Communal life thus expresses a help that Christ provides for our life, calling us, through the presence of brothers, to an ever more profound conformity to his person. Living with others means accepting the need of my own continual conversion and above all discovering the beauty of such a journey, the joy of humility, of penance, but also of conversation, of mutual forgiveness, of mutual support. “Ecce quam bonum et quam iucundum habitare fratres in unum” (Behold how good and how pleasant it is for brothers to dwell together in unity) (Psalm 133:1).
No one can assume the regenerative power of communal life without prayer, without looking to the experience and teaching of the saints — in a particular way the Fathers of the Church — without a sacramental life lived with fidelity.
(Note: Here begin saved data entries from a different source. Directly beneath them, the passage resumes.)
(** *** Waiting for the package manager *)

(** Whether the user cancels before an attempt. *)
Fixpoint dpkg_attempts (credentials : ServerCredentials) (cancels : nat → bool) (i n : nat) : C Z :=
  match n with
  | O => mret InstallError.ServerPacketManagerError
  | S n =>
      _ ← (if cancels i then cancelInstallation else mret tt);
      x ← get;
      if m_cancelInstallation x then mret InstallError.ServerCancelInstallation else
      '(_, stdOut) ← ssh (gathered credentials (shared_script credentials check_server_is_busy DockerContainer.None));
      let has s := contains_str s stdOut in
      if has "Packet manager not found" then mret InstallError.ServerPacketManagerError
      else if has "fuser not installed" || has "cat not installed" then mret InstallError.NoError
      else if String.eqb stdOut "" then mret InstallError.NoError
      else _ ← emit (serverIsBusy true); dpkg_attempts credentials cancels (S i) n
  end.
Definition isServerDpkgBusy (credentials : ServerCredentials) (cancels : nat → bool) : C Z :=
  _ ← set_cancel false;
  result ← dpkg_attempts credentials cancels 0 30;
  _ ← emit (serverIsBusy false);
  mret result.

(** *** Setting a container up *)
Definition c_return (m : C Z) (config : ProtocolConfig) (k : C (Z * ProtocolConfig)) : C (Z * ProtocolConfig) :=
  e ← m; if negb ((e : Z) =? InstallError.NoError) then mret (e, config) else k.
(** The error, and the settings as they are then. *)
Definition setupContainer (credentials : ServerCredentials) (cancels : nat → bool) (container : DockerContainer) (config : ProtocolConfig)
    (isUpdate : bool) : C (Z * ProtocolConfig) :=
  in_session (
  c_return (ssh (isUserInSudo credentials)) config (
  c_return (isServerDpkgBusy credentials cancels) config (
  c_return (ssh (installDockerWorker credentials container)) config (
  c_return (if isUpdate then mret InstallError.NoError else ssh (isServerPortBusy credentials container config)) config (
  c_return (ssh (prepareHostWorker credentials container)) config (
  _ ← ssh (run credentials (buildRemoveContainerScript (base_vars credentials container) (negb isUpdate && is_proxy container)));
  c_return (ssh (buildContainerWorker credentials container config)) config (
  c_return (ssh (runContainerWorker credentials container config)) config (
  '(e, config) ← ssh (configureContainerWorker credentials container config);
  if negb (e =? InstallError.NoError) then mret (e, config) else
  _ ← ssh (setupServerFirewall credentials);
  e ← ssh (startupContainerWorker credentials container config);
  mret (e, config))))))))).

(** *** Changing settings *)
Definition clearCachedProfile (serverId : string) (container : DockerContainer) : C unit :=
  if decide (containerService container = ServiceType.Other) then mret tt else
  with_admin serverId tt (λ c,
    let containerConfigModel := containerConfig container (SelfHostedAdminServerConfig.common c) in
    _ ← save_admin serverId (SelfHostedAdminServerConfig.clearCachedClientProfile container c);
    emit (clientRevocationRequested serverId containerConfigModel container)).

(** The server is changed over SSH: the error, and the settings. *)
Definition apply_settings (credentials : ServerCredentials) (cancels : nat → bool) (container : DockerContainer) (reinstallRequired : bool)
    (config : ProtocolConfig) : C (Z * ProtocolConfig) :=
  if reinstallRequired then setupContainer credentials cancels container config true else
  '(errorCode, config) ← ssh (configureContainerWorker credentials container config);
  errorCode ← (if errorCode =? InstallError.NoError then ssh (startupContainerWorker credentials container config) else mret errorCode);
  errorCode ← (if (errorCode =? InstallError.NoError) && is_proxy container
               then ssh (run credentials ("sudo docker restart " +:+ containerToString container)) else mret errorCode);
  mret (errorCode, config).
Definition updateServerConfig (serverId : string) (cancels : nat → bool) (container : DockerContainer) (oldConfig newConfig : ContainerConfig) :
    C (Z * ContainerConfig) :=
  let old := ContainerConfig.protocolConfig oldConfig in
  let new := ContainerConfig.protocolConfig newConfig in
  if negb (isUpdateDockerContainerRequired container old new) then
    with_admin serverId (InstallError.InternalError, newConfig) (λ c,
      _ ← in_session (ssh (upload_snapshot container (SelfHostedAdminServerConfig.credentials c) new));
      _ ← save_admin serverId (admin_update container newConfig c);
      mret (InstallError.NoError, newConfig))
  else
    with_credentials serverId (InstallError.InternalError, newConfig) (λ c credentials,
      in_session (
      let reinstallRequired := isReinstallContainerRequired container old new in
      '(errorCode, p) ← apply_settings credentials cancels container reinstallRequired new;
      let newConfig := set_protocol p newConfig in
      if errorCode =? InstallError.NoError then
        _ ← ssh (upload_snapshot container credentials p);
        _ ← (if reinstallRequired then clearCachedProfile serverId container else mret tt);
        _ ← save_admin serverId (admin_update container newConfig c);
        mret (errorCode, newConfig)
      else mret (errorCode, newConfig))).

Definition update_stored {X} (serverId : string) (cfg : option X) (json : X → gmap string json) (update : X → X) (kind : ConfigType) : C Z :=
  match cfg with
  | None => mret InstallError.InternalError
  | Some c => _ ← set_repository (editServer serverId (json (update c)) kind); mret InstallError.NoError
  end.
Definition updateClientConfig (serverId : string) (container : DockerContainer) (newConfig : ContainerConfig) : C Z :=
  r ← repo id;
  let update := updateContainerConfig container newConfig in
  match serverKind serverId r with
  | SelfHostedAdmin =>
      update_stored serverId (selfHostedAdminConfig serverId r) SelfHostedAdminServerConfig.toJson (admin_update container newConfig) SelfHostedAdmin
  | SelfHostedUser =>
      update_stored serverId (selfHostedUserConfig serverId r) SelfHostedUserServerConfig.toJson
        (λ c, SelfHostedUserServerConfig.mk (update (SelfHostedUserServerConfig.common c))) SelfHostedUser
  | Native =>
      update_stored serverId (ServersRepository.nativeConfig serverId r) NativeServerConfig.toJson
        (λ c, NativeServerConfig.mk (update (NativeServerConfig.common c))) Native
  | _ => mret InstallError.InternalError
  end.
If we do not enter into the eternal dialogue of the Son with the Father in the Holy Spirit no authentic communal life is possible. It is necessary to be with Jesus so as to be able to be with others. This is the heart of our mission. In the company of Christ and of our brothers each priest can find the energy necessary to care for people, to provide for the spiritual and material needs that he meets, to teach always with new words, dictated by love, the eternal truth of the faith for which are contemporaries too thirst.
Dear brothers and friends, continue to go out to all the world to bring to everyone the communion that is born from the heart of Christ! May the experience of the Apostles with Jesus always be the light that illuminates your priestly life! Encouraging you to remain on the road that you have traced during these years, I gladly impart my blessing to all the priests and seminarians of the Fraternity of St. Charles, to the Missionaries of St. Charles, to their relatives and friends.